### EXERCISE DESCRIPTION
Repeat verbatim, and only, the lines of the data below, beginning at the line that contains "(reserve_ok : Z → bool)." and stopping after the line that contains "hoare (λ s, context_held s ∧ R".

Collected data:
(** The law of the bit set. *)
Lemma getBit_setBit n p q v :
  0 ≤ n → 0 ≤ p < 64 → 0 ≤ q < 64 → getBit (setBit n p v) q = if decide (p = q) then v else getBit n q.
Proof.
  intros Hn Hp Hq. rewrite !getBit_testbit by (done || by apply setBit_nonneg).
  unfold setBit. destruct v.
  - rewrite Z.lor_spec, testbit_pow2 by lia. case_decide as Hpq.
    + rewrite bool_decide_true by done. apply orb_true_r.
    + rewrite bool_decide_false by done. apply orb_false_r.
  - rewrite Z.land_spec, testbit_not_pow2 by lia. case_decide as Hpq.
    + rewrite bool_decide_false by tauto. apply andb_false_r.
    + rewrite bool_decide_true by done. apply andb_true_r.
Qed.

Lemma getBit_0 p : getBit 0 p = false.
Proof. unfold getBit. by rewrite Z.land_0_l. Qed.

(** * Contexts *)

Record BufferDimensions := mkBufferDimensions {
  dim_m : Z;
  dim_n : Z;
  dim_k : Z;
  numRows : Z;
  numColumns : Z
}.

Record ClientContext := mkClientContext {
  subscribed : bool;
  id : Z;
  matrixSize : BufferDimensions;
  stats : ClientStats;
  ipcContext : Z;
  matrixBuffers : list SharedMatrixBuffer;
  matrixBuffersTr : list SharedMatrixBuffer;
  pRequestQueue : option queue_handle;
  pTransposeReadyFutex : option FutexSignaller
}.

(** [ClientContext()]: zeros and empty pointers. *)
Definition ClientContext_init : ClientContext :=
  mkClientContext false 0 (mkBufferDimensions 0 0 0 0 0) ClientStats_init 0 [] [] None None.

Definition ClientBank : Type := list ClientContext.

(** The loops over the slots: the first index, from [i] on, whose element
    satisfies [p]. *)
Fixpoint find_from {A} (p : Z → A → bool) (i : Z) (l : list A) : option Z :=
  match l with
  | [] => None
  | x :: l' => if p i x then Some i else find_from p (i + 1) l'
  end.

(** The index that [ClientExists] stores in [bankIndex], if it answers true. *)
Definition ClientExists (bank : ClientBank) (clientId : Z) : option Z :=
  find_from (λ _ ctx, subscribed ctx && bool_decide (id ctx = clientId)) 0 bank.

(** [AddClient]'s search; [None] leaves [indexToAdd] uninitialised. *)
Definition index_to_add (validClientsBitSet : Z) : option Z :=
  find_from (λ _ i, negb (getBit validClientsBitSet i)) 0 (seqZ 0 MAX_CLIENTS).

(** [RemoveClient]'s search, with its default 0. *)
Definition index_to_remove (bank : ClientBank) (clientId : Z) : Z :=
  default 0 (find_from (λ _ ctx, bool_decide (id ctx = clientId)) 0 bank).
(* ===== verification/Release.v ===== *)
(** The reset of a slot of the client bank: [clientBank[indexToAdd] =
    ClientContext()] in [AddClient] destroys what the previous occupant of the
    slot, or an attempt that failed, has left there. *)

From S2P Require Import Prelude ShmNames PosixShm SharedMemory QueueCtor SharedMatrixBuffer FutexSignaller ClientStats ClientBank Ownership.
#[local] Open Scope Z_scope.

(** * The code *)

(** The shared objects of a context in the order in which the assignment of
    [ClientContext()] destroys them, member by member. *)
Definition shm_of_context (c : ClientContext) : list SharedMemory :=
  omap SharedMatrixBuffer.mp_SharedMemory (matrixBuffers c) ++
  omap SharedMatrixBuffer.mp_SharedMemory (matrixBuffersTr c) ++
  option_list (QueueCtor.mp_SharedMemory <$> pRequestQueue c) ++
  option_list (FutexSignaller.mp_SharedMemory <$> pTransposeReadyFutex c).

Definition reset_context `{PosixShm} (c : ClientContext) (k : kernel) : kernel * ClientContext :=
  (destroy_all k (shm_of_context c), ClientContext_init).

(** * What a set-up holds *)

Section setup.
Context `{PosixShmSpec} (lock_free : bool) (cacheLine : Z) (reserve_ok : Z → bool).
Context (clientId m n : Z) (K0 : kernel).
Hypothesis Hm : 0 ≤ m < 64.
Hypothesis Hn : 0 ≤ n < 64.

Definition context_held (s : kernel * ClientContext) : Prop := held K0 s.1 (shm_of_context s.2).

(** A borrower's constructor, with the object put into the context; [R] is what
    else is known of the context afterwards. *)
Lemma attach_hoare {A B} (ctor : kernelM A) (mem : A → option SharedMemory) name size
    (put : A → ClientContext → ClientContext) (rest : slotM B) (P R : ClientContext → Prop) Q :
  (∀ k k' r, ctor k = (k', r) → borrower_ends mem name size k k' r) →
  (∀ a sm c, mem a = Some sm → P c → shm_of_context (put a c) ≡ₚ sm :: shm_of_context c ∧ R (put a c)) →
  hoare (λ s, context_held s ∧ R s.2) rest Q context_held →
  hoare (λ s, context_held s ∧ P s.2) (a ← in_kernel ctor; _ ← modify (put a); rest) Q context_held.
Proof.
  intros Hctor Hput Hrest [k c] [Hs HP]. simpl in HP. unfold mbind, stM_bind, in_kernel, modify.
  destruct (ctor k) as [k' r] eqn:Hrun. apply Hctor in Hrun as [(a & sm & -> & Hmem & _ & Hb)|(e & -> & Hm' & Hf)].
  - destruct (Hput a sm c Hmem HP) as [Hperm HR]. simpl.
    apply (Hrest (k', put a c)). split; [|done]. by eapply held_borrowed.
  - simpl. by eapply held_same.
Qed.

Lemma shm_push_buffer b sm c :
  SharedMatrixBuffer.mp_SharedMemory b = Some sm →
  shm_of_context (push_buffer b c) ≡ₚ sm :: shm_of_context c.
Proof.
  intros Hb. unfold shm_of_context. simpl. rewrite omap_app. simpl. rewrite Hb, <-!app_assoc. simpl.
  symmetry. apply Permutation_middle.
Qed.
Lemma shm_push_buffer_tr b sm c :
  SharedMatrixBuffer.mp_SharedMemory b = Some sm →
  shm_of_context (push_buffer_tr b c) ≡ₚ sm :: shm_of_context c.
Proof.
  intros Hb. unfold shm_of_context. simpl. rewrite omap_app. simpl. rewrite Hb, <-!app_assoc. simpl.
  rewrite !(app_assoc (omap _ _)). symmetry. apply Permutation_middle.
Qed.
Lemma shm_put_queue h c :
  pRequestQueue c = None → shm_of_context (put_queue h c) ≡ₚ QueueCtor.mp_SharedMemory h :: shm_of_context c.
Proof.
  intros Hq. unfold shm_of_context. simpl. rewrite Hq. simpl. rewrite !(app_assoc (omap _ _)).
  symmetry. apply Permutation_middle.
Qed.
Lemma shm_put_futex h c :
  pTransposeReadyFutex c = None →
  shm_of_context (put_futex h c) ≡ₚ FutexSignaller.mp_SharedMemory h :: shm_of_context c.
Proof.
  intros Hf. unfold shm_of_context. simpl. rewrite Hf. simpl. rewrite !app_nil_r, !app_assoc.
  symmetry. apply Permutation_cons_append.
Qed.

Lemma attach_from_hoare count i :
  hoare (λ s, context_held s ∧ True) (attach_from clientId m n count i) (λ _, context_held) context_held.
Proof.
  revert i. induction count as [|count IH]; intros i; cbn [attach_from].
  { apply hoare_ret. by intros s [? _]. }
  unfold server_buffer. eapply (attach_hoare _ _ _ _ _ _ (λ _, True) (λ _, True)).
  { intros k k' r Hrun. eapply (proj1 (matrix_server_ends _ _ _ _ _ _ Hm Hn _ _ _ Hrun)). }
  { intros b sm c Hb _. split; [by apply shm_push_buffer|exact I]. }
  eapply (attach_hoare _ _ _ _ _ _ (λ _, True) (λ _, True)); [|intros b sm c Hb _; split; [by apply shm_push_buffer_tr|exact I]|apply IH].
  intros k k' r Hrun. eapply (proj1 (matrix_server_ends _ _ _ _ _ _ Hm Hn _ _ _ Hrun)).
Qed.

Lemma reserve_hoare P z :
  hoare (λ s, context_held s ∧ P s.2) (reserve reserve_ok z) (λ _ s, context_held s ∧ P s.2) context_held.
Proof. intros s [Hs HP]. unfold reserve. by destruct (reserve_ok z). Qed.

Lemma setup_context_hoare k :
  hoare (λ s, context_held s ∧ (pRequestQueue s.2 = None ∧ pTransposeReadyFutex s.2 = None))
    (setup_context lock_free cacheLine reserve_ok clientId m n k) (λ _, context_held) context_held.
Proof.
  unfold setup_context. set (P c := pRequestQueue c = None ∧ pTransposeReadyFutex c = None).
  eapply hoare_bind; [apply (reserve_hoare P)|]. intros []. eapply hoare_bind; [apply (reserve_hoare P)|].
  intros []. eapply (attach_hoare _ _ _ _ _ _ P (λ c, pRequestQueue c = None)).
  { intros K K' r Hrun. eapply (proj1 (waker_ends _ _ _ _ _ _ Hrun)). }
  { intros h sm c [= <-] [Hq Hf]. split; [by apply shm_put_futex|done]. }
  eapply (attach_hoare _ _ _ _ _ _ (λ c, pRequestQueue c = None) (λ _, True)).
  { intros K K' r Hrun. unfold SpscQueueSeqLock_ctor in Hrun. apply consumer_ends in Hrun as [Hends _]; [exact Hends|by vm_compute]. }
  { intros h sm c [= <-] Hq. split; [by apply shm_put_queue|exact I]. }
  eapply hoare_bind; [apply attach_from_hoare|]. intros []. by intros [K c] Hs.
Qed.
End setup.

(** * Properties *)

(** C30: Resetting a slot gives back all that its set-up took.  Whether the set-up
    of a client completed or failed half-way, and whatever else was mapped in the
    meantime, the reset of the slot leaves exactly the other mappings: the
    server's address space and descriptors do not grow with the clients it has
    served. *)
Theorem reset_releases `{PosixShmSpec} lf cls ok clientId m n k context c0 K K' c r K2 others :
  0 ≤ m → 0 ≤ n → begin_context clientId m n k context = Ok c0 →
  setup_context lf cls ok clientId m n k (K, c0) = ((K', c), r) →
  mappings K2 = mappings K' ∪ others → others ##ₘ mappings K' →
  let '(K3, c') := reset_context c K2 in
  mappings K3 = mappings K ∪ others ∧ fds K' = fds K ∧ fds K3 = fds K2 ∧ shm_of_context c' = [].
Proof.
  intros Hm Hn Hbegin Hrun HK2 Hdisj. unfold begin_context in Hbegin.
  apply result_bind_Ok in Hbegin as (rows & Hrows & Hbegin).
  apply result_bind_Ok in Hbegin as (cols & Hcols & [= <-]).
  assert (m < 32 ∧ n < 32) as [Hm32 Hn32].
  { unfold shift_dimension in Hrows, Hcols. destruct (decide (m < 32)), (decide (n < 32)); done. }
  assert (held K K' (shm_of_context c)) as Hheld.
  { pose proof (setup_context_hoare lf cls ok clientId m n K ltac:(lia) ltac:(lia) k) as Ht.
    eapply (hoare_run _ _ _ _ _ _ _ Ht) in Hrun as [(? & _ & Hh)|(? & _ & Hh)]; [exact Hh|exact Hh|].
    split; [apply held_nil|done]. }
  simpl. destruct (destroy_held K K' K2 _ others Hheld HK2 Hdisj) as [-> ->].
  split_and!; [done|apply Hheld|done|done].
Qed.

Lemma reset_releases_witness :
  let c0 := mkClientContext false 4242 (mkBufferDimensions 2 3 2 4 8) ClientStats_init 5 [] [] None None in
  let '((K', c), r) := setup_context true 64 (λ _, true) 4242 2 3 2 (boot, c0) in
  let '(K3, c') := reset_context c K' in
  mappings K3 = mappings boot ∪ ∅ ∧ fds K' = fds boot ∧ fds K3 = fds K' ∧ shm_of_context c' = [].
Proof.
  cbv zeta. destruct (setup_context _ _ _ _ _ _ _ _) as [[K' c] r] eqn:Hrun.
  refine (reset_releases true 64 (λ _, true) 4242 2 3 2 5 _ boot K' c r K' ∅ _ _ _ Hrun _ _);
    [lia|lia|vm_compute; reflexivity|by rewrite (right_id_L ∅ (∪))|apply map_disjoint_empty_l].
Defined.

### RESPONSE AREA
Context `{PosixShmSpec} (lock_free : bool) (cacheLine : Z) (reserve_ok : Z → bool).
Context (clientId m n : Z) (K0 : kernel).
Hypothesis Hm : 0 ≤ m < 64.
Hypothesis Hn : 0 ≤ n < 64.

Definition context_held (s : kernel * ClientContext) : Prop := held K0 s.1 (shm_of_context s.2).

(** A borrower's constructor, with the object put into the context; [R] is what
    else is known of the context afterwards. *)
Lemma attach_hoare {A B} (ctor : kernelM A) (mem : A → option SharedMemory) name size
    (put : A → ClientContext → ClientContext) (rest : slotM B) (P R : ClientContext → Prop) Q :
  (∀ k k' r, ctor k = (k', r) → borrower_ends mem name size k k' r) →
  (∀ a sm c, mem a = Some sm → P c → shm_of_context (put a c) ≡ₚ sm :: shm_of_context c ∧ R (put a c)) →
  hoare (λ s, context_held s ∧ R s.2) rest Q context_held →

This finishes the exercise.